* **WHAT IS BEING ASKED**
If a line of the records contains the word "PrevLogIndex", list it.

(PROVIDED RECORDS Opens)

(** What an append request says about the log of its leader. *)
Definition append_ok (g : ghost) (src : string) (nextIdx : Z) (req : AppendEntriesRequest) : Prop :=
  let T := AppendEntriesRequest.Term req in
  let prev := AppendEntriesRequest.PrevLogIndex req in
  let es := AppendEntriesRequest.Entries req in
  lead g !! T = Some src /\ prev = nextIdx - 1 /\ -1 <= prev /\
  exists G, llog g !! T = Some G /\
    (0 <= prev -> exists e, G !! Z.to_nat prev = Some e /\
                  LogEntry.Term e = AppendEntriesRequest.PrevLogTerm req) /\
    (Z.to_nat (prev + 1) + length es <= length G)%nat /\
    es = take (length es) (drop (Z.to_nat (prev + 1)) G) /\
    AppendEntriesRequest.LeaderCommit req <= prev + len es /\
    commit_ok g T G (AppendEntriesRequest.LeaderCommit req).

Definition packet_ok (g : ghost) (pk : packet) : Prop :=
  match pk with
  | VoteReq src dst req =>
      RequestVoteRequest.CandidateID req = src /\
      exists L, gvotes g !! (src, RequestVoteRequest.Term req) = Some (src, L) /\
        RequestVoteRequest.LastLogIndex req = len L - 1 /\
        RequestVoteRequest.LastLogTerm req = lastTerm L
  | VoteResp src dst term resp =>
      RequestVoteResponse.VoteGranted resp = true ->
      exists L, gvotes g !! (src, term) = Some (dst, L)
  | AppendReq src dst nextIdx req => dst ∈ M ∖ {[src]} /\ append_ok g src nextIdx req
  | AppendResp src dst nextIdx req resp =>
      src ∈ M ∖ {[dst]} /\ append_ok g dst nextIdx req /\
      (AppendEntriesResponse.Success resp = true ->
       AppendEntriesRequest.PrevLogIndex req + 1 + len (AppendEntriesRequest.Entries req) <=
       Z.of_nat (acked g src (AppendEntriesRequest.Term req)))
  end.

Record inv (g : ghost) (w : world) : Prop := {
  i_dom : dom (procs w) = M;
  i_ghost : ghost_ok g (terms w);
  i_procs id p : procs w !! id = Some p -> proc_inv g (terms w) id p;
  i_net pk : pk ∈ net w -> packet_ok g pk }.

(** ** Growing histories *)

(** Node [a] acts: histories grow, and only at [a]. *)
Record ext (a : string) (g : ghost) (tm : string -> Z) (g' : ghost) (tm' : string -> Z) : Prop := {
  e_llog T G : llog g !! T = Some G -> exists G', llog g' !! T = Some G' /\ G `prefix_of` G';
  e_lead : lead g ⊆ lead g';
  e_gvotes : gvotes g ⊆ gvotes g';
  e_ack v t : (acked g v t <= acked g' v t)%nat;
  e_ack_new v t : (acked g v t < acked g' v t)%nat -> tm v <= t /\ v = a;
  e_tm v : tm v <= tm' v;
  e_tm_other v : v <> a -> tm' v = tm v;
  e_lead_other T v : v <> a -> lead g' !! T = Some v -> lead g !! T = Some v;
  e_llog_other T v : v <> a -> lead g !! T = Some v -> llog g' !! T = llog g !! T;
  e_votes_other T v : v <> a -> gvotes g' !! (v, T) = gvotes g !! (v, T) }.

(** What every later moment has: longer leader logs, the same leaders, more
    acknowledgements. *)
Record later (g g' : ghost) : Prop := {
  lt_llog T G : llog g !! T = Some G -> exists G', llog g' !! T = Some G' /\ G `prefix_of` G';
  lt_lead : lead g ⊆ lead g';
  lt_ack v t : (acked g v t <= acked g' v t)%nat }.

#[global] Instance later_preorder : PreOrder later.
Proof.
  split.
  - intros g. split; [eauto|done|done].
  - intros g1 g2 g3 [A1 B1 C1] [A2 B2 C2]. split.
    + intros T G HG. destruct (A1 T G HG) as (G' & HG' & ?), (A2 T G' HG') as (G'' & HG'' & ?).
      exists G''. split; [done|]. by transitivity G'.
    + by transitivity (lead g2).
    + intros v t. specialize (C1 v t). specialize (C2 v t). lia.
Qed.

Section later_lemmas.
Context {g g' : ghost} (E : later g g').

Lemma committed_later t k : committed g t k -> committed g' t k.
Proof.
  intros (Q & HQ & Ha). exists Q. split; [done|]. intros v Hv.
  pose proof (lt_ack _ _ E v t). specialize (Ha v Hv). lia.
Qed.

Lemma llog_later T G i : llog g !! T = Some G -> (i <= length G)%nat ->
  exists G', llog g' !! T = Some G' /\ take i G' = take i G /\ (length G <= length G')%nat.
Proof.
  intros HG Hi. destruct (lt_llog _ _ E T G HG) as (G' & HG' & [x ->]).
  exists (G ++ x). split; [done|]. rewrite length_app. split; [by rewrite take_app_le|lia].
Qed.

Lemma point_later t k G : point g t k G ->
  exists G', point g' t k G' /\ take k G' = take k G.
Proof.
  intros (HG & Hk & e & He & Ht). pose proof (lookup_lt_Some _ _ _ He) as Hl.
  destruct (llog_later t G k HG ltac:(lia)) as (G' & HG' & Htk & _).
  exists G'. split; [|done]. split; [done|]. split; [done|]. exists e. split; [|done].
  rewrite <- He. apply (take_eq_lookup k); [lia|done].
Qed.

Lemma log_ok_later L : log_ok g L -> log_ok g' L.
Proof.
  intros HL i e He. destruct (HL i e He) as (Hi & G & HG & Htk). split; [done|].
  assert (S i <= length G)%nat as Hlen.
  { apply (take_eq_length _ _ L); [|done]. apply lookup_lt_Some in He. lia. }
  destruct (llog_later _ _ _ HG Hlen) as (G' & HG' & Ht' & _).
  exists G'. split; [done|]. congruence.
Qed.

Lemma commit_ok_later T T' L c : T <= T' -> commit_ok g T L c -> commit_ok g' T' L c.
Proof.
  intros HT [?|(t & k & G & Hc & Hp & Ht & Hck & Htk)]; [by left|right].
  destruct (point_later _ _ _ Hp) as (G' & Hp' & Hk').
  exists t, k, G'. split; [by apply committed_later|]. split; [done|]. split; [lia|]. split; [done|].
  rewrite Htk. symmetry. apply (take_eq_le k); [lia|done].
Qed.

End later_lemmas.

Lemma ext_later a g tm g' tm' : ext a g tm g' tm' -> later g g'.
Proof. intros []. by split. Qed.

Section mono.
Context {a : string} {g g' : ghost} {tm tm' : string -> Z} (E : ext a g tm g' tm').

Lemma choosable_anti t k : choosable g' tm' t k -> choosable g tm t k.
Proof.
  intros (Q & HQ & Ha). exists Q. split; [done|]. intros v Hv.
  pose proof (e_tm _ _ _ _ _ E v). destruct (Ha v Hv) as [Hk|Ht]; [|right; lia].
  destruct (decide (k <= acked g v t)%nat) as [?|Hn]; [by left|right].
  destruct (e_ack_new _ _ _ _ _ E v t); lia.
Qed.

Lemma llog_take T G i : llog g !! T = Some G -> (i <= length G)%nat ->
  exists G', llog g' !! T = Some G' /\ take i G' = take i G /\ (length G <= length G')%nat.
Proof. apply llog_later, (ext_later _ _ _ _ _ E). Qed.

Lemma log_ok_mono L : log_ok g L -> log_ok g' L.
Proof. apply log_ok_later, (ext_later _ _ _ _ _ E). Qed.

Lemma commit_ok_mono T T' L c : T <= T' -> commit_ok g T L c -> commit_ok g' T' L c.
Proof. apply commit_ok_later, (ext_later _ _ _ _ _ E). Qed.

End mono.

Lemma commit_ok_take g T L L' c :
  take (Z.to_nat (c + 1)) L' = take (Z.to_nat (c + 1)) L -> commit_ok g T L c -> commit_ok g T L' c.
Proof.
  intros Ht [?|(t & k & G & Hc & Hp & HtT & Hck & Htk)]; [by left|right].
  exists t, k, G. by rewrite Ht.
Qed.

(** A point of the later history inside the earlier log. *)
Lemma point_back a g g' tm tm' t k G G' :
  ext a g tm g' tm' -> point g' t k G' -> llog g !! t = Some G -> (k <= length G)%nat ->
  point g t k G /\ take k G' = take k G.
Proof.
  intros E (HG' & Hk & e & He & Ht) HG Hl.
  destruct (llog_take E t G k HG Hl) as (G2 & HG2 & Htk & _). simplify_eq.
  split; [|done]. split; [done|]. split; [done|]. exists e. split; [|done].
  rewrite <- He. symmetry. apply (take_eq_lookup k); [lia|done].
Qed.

(PROVIDED RECORDS Closes)
(PROVIDED RECORDS Opens)

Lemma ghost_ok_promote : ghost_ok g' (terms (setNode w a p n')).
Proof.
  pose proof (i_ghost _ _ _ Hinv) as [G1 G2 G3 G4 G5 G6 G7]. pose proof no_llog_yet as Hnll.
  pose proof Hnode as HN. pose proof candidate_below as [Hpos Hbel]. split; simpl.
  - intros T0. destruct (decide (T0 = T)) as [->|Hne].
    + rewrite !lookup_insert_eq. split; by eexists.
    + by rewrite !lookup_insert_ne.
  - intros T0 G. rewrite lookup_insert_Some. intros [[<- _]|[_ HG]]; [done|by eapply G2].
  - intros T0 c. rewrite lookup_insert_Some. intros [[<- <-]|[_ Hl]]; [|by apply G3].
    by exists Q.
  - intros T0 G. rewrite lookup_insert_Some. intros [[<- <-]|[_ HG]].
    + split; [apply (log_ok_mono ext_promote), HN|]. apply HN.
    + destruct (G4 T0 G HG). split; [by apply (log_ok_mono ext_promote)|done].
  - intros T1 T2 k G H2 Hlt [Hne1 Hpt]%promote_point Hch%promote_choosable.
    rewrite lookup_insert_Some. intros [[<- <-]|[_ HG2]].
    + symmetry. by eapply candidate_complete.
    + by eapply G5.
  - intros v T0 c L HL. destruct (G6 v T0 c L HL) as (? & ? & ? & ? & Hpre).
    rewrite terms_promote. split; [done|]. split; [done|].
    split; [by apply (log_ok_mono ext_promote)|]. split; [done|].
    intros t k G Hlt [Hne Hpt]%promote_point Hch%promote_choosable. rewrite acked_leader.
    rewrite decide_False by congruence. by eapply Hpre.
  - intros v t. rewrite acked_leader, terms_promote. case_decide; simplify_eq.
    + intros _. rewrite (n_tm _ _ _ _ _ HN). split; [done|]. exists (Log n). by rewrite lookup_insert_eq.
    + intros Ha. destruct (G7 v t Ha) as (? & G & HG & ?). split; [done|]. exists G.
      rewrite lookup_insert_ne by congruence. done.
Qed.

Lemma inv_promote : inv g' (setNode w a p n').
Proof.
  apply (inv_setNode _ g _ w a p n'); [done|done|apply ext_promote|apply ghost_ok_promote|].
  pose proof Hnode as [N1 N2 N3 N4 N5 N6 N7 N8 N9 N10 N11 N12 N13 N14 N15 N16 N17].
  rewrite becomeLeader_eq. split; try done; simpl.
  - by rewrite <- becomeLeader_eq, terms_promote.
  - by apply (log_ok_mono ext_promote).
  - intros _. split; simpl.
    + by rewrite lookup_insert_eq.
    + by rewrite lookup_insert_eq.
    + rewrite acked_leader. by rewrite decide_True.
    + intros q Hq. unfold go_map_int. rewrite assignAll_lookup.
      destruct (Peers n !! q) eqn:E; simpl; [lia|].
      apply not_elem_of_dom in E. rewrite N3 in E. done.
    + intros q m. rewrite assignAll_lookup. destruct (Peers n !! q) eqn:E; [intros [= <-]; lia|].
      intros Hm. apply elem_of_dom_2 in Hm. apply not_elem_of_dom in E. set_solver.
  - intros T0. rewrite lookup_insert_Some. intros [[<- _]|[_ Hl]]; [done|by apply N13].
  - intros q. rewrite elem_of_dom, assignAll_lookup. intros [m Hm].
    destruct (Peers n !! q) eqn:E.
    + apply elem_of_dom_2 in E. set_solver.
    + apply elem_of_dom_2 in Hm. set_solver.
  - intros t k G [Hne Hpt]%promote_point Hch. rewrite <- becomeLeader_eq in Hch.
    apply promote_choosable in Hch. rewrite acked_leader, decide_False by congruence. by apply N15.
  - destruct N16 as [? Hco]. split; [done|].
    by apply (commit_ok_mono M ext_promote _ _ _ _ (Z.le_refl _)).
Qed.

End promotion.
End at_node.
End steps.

(PROVIDED RECORDS Closes)

* **SOLUTION**
  let prev := AppendEntriesRequest.PrevLogIndex req in
       AppendEntriesRequest.PrevLogIndex req + 1 + len (AppendEntriesRequest.Entries req) <=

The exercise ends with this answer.